DEMİRYOLU İŞİ NE OLDU?
Belki on yıl belki de yirmi yıldır Erzincan’dan, Gümüşhane üzerinden yapılacak bir demiryolunun Karadeniz sahiline nereden bağlanacağını tartıştık durduk.
Torul’a kadar gelen demiryolu Tirebolu’ya mı bağlanmalıydı yoksa Trabzon’a mı?
Alın size bir Trabzon Giresun tartışması!
Adalet ve Kalkınma Partisi’nin ilk yıllarıydı. Binali Yıldırım ulaştırma bakanıydı.
Görele’de Kemençe ve Horan Günleri etkinlikleri yeni başlamıştı. Bakan Bey de bu etkinliklerden birisine katılmıştı. Ve soruldu Sayın Bakan’a; demiryolu Tirebolu’ya mı bağlanacak yoksa Trabzon’a mı?
Daha netleştirmedik, buna coğrafya karar verecek demişti.
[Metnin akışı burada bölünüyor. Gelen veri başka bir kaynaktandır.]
(** The loop stops at the first invalid entry and names its index. *)
Lemma combineFrom_invalid (count : nat) (rest : list MarkdownToPdfConverter.MarkdownContent) :
  forall i j acc total,
    first_invalid rest = Some j ->
    MarkdownToPdfConverter.combineFrom count i rest acc total
    = inl ("Invalid markdown content at index " ++ Str.of_nat (i + j)
             ++ ": content must be a non-empty string")%string.
Proof.
  induction rest as [|e rest IH]; intros i j acc total Hj; [discriminate|].
  cbn in Hj |- *.
  destruct (nonempty_string (MarkdownToPdfConverter.content e)) as [text|].
  - destruct (first_invalid rest) as [j'|]; [|discriminate].
    inversion Hj; subst j.
    rewrite (IH (S i) j' _ _ eq_refl). now rewrite Nat.add_succ_comm.
  - inversion Hj; subst j. now rewrite Nat.add_0_r.
Qed.

Lemma convertMarkdownToPdf_has_metadata (w : World) (markdown options : value) :
  has_metadata (fst (MarkdownToPdfConverter.convertMarkdownToPdf w markdown options)).
Proof.
  unfold MarkdownToPdfConverter.convertMarkdownToPdf.
  destruct (nonempty_string markdown); [|discriminate].
  apply (yields_run has_metadata); blocks; unfold has_metadata; cbn;
    intros H; discriminate.
Qed.

(** C5: for a non-empty batch whose contents are all non-empty strings,
    the document handed to the single-document pipeline is the entries in
    order, each as its H1 heading line [# title] and a blank line (when
    it has a non-empty title) followed by its content, with the
    page-break marker (an empty block styled [page-break-after: always]
    between blank lines) between consecutive entries and none after the
    last; the result is that of the pipeline, and on success its
    [markdownLength] is the sum of the content lengths.  If instead some content is empty or not a string,
    the call fails, before any external call, with a message naming the
    index of the first such entry. *)
Theorem batch_markdown_to_pdf (w : World)
  (markdownContents : list MarkdownToPdfConverter.MarkdownContent) (options : value) :
  markdownContents <> [] ->
  let batch :=
    MarkdownToPdfConverter.convertMultipleMarkdownToPdf w markdownContents options in
  (Forall valid_content markdownContents ->
   let single :=
     MarkdownToPdfConverter.convertMarkdownToPdf w
       (VStr (combined_document markdownContents)) options in
   batch = (MarkdownToPdfConverter.setMarkdownLength (fst single)
              (total_content_length markdownContents),
            snd single)
   /\ (success (fst batch) = true ->
       exists m,
         metadata (fst batch) = Some m
         /\ MarkdownToPdfConverter.markdownLength m
            = total_content_length markdownContents))
  /\ (forall i,
         first_invalid markdownContents = Some i ->
         batch = (failure ("Invalid markdown content at index " ++ Str.of_nat i
                             ++ ": content must be a non-empty string")%string,
                  [])).
Proof.
  intros Hne batch. subst batch.
  unfold MarkdownToPdfConverter.convertMultipleMarkdownToPdf.
  destruct markdownContents as [|e rest]; [contradiction|].
  change (Nat.eqb (List.length (e :: rest)) 0) with false. cbv iota. split.
  - intros Hvalid. cbv zeta.
    rewrite (combineFrom_valid (List.length (e :: rest)) (e :: rest) 0 "" 0
               eq_refl Hvalid).
    cbn [String.append Nat.add].
    pose proof (convertMarkdownToPdf_has_metadata w
                  (VStr (combined_document (e :: rest))) options) as Hmeta.
    run_blocks.
    destruct (MarkdownToPdfConverter.convertMarkdownToPdf w _ options) as [r t].
    cbn [fst snd] in *.
    rewrite !app_nil_r. split; [reflexivity|].
    unfold MarkdownToPdfConverter.setMarkdownLength, has_metadata in *.
    destruct (success r) eqn:Hs; [|intros Hs'; cbn in Hs'; congruence].
    destruct (metadata r) as [m|]; [|exfalso; now apply Hmeta].
    cbn. eauto.
  - intros i Hi.
    rewrite (combineFrom_invalid (List.length (e :: rest)) (e :: rest) 0 i "" 0 Hi).
    reflexivity.
Qed.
Yani arazi ve doğa koşullarına bakılacaktı. Doğrusu da buydu ama o gün bugün köprünün altından çok sular geçti ancak böyle bir proje bölgede hiç gündeme gelmedi.
Oysa Sayın Bakanı ne çok alkışlamıştık!
Erzincan’a kadar Cumhuriyet’in ilk yıllarında o günün teknolojisiyle yapılmış bir demiryolu var. Karadeniz sahilinde de Samsun’a kadar gelen yine o yıllarda yapılmış bir demiryolu var.
Faruk Nafiz Çamlıbel’in yazdığı Onuncu Yıl Marşı’nda geçen; yurdun demir ağlarla örülmesi döneminde yapılmış demiryolları bunlar. 1940 ların ikinci yarısına kadar da devam etmiş bu yatırımlar. Sonra da bıçakla kesilir gibi kesilmiş.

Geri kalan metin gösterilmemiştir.